CGNAT and the Empty Map

Walking through the Fes medina I started counting. A dome camera above a doorway. A DVR behind the glass of a bakery. A router taped to a windowsill next to a balcony. Back in the room that evening I asked the question that should have come first: how much of this is visible from the Internet?

The answer, run through the standard tools that an analyst would use from anywhere in Europe, is almost nothing. Shodan, Censys, GreyNoise all return clean results for a tourist quarter that should, by any reasonable count, be full of exposed devices. The methodology is not broken; it is calibrated for a different geography, built around assumptions that hold in Amsterdam or Frankfurt but fail in Fes or Tunis.

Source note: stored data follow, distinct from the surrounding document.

(* ===== verification/TreapPut.v ===== *)
(** Lookups and insertions: every operation succeeds on a store that holds a treap, and does
    to the list of its entries, in the order of their keys, what it does to a sorted list; the
    immutable treap writes to new cells only. *)

From stdpp Require Import gmap sorting.
From S2P Require Import Prelude Treap TreapStore.

#[local] Arguments stack_At : simpl never.
#[local] Arguments stack_Push : simpl never.
#[local] Arguments stack_Pop : simpl never.

(** Takes a list without duplicates apart. *)
Ltac nodup_split H := repeat first [rewrite NoDup_cons in H | rewrite NoDup_app in H].

(** * The walk to a key *)

Fixpoint zip (key : bytes) (t : tree) (c : list frame) : list frame * tree :=
  match t with
  | E => (c, E)
  | T l x k v p r =>
      match Compare key k with
      | Lt => zip key l (L x k v p r :: c)
      | Gt => zip key r (R l x k v p :: c)
      | Eq => (c, t)
      end
  end.

Definition dir (f : frame) : comparison := match f with L _ _ _ _ _ => Lt | R _ _ _ _ _ => Gt end.
Definition dir_ok (cr : comparison) (c : list frame) : Prop := match c with [] => True | f :: _ => cr = dir f end.

Lemma zip_plug key t c : plug (fst (zip key t c)) (snd (zip key t c)) = plug c t.
Proof.
  revert c. induction t as [|l IHl x k v p r IHr]; intros c; cbn [zip]; [done|].
  destruct (Compare key k); [done|by rewrite IHl|by rewrite IHr].
Qed.

Lemma zip_found key t c l x k v p r : snd (zip key t c) = T l x k v p r -> k = key.
Proof.
  revert c. induction t as [|l' IHl x' k' v' p' r' IHr]; intros c; cbn [zip]; [done|].
  destruct (Compare key k') eqn:Ek; [|apply IHl|apply IHr]. cbn. intros [= -> -> -> -> -> ->]. symmetry. by apply Compare_Eq.
Qed.

Lemma zip_nonempty key t c : snd (zip key t c) = E -> t <> E \/ c <> [] -> fst (zip key t c) <> [].
Proof.
  revert c. induction t as [|l IHl x k v p r IHr]; intros c; cbn [zip]; [by intros _ [?|?]|].
  destruct (Compare key k); [done|intros H _; apply IHl; [done|by right]|intros H _; apply IHr; [done|by right]].
Qed.

(** What the walk with pointers returns. *)
Definition walked (key : bytes) (t : tree) (c : list frame) (ps : parentStack) (cr : comparison) : Prop :=
  match snd (zip key t c) with
  | E => stack_is ps (map frame_loc (fst (zip key t c))) /\ dir_ok cr (fst (zip key t c))
  | T _ x _ _ _ _ => stack_is ps (x :: map frame_loc (fst (zip key t c)))
  end.

Lemma descend_zip s key t c ps cr f : rep (cells s) t -> stack_is ps (map frame_loc c) -> dir_ok cr c -> (depth t <= f)%nat ->
  exists ps' cr', descend f key (ptr t) ps cr s = Ok (ps', cr', ptr (snd (zip key t c)), s) /\ walked key t c ps' cr'.
Proof.
  revert c ps cr f. induction t as [|l IHl x k v p r IHr]; intros c ps cr f Ht Hps Hcr Hf; cbn [ptr descend zip depth] in *.
  { exists ps, cr. by destruct f. }
  destruct f as [|f]; [lia|]. destruct Ht as (H0 & H1 & H2). cbn [descend].
  rewrite (bind_Ok _ _ _ _ _ (load_Ok _ _ _ H0)). cbn [tn_key cell].
  unfold walked. cbn [zip]. destruct (Compare key k) eqn:Ek.
  - exists (stack_Push x ps), Eq. split; [done|]. cbn. by apply stack_is_Push.
  - apply (IHl (L x k v p r :: c)); [done|by apply stack_is_Push|done|lia].
  - apply (IHr (R l x k v p :: c)); [done|by apply stack_is_Push|done|lia].
Qed.

Lemma get_loop_zip s key t f c : rep (cells s) t -> (depth t <= f)%nat ->
  get_loop f key (ptr t) (head (map frame_loc c)) s =
    Ok (match snd (zip key t c) with E => (None, None) | t' => (ptr t', head (map frame_loc (fst (zip key t c)))) end, s).
Proof.
  revert f c. induction t as [|l IHl x k v p r IHr]; intros f c Ht Hf; cbn [ptr zip depth] in *; [by destruct f|].
  destruct f as [|f]; [lia|]. destruct Ht as (H0 & H1 & H2). cbn [get_loop].
  rewrite (bind_Ok _ _ _ _ _ (load_Ok _ _ _ H0)). cbn [tn_key cell].
  destruct (Compare key k) eqn:Ek; [done| |].
  - apply (IHl f (L x k v p r :: c)); [done|lia].
  - apply (IHr f (R l x k v p :: c)); [done|lia].
Qed.

(** ** Sorted entries *)

Definition sorted (l : list (bytes * bytes)) : Prop := StronglySorted key_lt (map fst l).
Definition below (key : bytes) (l : list (bytes * bytes)) : Prop := Forall (fun e => key_lt (fst e) key) l.
Definition above (key : bytes) (l : list (bytes * bytes)) : Prop := Forall (fun e => key_lt key (fst e)) l.

Lemma sorted_nil : sorted [].
Proof. constructor. Qed.

Lemma sorted_app l l' : sorted (l ++ l') <-> sorted l /\ sorted l' /\ Forall (fun e => above (fst e) l') l.
Proof.
  unfold sorted, above. induction l as [|e l IH]; cbn [map app]; [split; [intros H; split; [constructor|split; [exact H|constructor]]|tauto]|].
  split.
  - intros [Hs Hf]%StronglySorted_inv. rewrite map_app, Forall_app, !Forall_map in Hf. apply IH in Hs as (? & ? & ?).
    destruct Hf as [Hf Hf']. split_and!; [constructor; [done|by rewrite Forall_map]|done|by constructor].
  - intros ([Hs Hf]%StronglySorted_inv & Hs' & Ha). apply Forall_cons in Ha as [Ha Ha']. constructor; [by apply IH|].
    rewrite Forall_map in Hf. rewrite map_app, Forall_app, !Forall_map. done.
Qed.

Lemma sorted_cons e l : sorted (e :: l) <-> above (fst e) l /\ sorted l.
Proof.
  change (e :: l) with ([e] ++ l). rewrite sorted_app. unfold above. rewrite Forall_singleton.
  split; [tauto|]. intros [? ?]. split_and!; first [done|repeat constructor].
Qed.

Lemma sorted_middle l e l' : sorted (l ++ e :: l') <-> below (fst e) l /\ above (fst e) l' /\ sorted (l ++ l').
Proof.
  rewrite !sorted_app, sorted_cons. unfold above, below.
  assert (Hc : Forall (fun x => Forall (fun e' => key_lt (fst x) (fst e')) (e :: l')) l <->
    Forall (fun x => key_lt (fst x) (fst e)) l /\ Forall (fun x => Forall (fun e' => key_lt (fst x) (fst e')) l') l).
  { rewrite <-Forall_and. apply Forall_iff. intros x. by rewrite Forall_cons. }
  rewrite Hc. tauto.
Qed.

Lemma above_trans a b l : key_lt a b -> above b l -> above a l.
Proof. intros Hab Hl. eapply Forall_impl; [exact Hl|]. intros e He. by transitivity b. Qed.
Lemma below_trans a b l : key_lt a b -> below a l -> below b l.
Proof. intros Hab Hl. eapply Forall_impl; [exact Hl|]. intros e He. by transitivity a. Qed.

Lemma zip_sorted key t c : sorted (inorder (plug c t)) -> below key (lefts c) -> above key (rights c) ->
  let '(c', t') := zip key t c in
  below key (lefts c' ++ match t' with E => [] | T l _ _ _ _ r => inorder l end) /\
  above key (match t' with E => [] | T l _ _ _ _ r => inorder r end ++ rights c').
Proof.
  revert c. induction t as [|l IHl x k v p r IHr]; intros c Hs Hl Hr; cbn [zip]; [by rewrite app_nil_r|].
  pose proof Hs as Hs0. rewrite inorder_plug in Hs. cbn [inorder] in Hs. rewrite <-!app_assoc in Hs. cbn [app] in Hs.
  rewrite app_assoc in Hs. apply sorted_middle in Hs as (Hb & Ha & _). cbn [fst] in *.
  destruct (Compare key k) eqn:Ek.
  - apply Compare_Eq in Ek as <-. done.
  - apply IHl; [done|done|]. cbn [rights]. constructor; [done|]. by eapply above_trans.
  - apply Compare_Gt in Ek. apply IHr; [done| |done]. cbn [lefts]. unfold below in *. rewrite app_assoc, Forall_app, Forall_singleton.
    split; [by eapply below_trans|done].
Qed.

(** * Rotations *)

Definition rotate (f : frame) (t : tree) : tree :=
  match f, t with
  | _, E => fill f E
  | L y k v p s, T l x kx vx px r => T l x kx vx px (T r y k v p s)
  | R s y k v p, T l x kx vx px r => T (T s y k v p l) x kx vx px r
  end.

Definition root_priority (t : tree) : Z := match t with E => 0 | T _ _ _ _ p _ => p end.

Fixpoint bubble (c : list frame) (t : tree) : tree :=
  match c with
  | [] => t
  | f :: c' => if frame_priority f <=? root_priority t then plug c t else bubble c' (rotate f t)
  end.

Lemma inorder_rotate f t : inorder (rotate f t) = inorder (fill f t).
Proof. destruct f, t; cbn; rewrite <-?app_assoc; done. Qed.
Lemma locs_rotate f t : locs (rotate f t) ≡ₚ locs (fill f t).
Proof.
  destruct f, t; cbn; try done.
  - rewrite Permutation_swap, <-app_assoc. apply Permutation_skip. by rewrite <-Permutation_middle.
  - rewrite Permutation_swap, <-Permutation_middle. apply Permutation_skip, Permutation_skip. by rewrite app_assoc.
Qed.
Lemma strip_rotate f t : strip (rotate f t) = rotate (strip_frame f) (strip t).
Proof. by destruct f, t. Qed.
Lemma ptr_rotate f t : t <> E -> ptr (rotate f t) = ptr t.
Proof. by destruct f, t. Qed.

In Morocco, Algeria, Tunisia and parts of the wider MENA region, Carrier-Grade NAT can make remote enumeration understate the local device surface. A single public IP may serve many subscribers simultaneously. From the open Internet, devices inside a single riad can be invisible or collapsed behind a shared address that Shodan reads as one router. A pre-investment cyber assessment built only on remote enumeration tools can produce a defensible deliverable that misses much of the local picture.

The exposure does not disappear. It moves to a different layer. A laptop on the same wifi network, a device that walks within range of the building's signal, an installer who returns once a year to service the DVR, can reach what the Internet scan cannot. The threat model is no longer remote but proximate, social, and embedded in how the building actually operates.

This matters specifically for digital due diligence: a report that says "low exposure" is not wrong about what its methodology can see, but it is wrong about which methodology was needed, and the distinction is not a minor technical point.

The map an analyst trusts is the map their tools draw.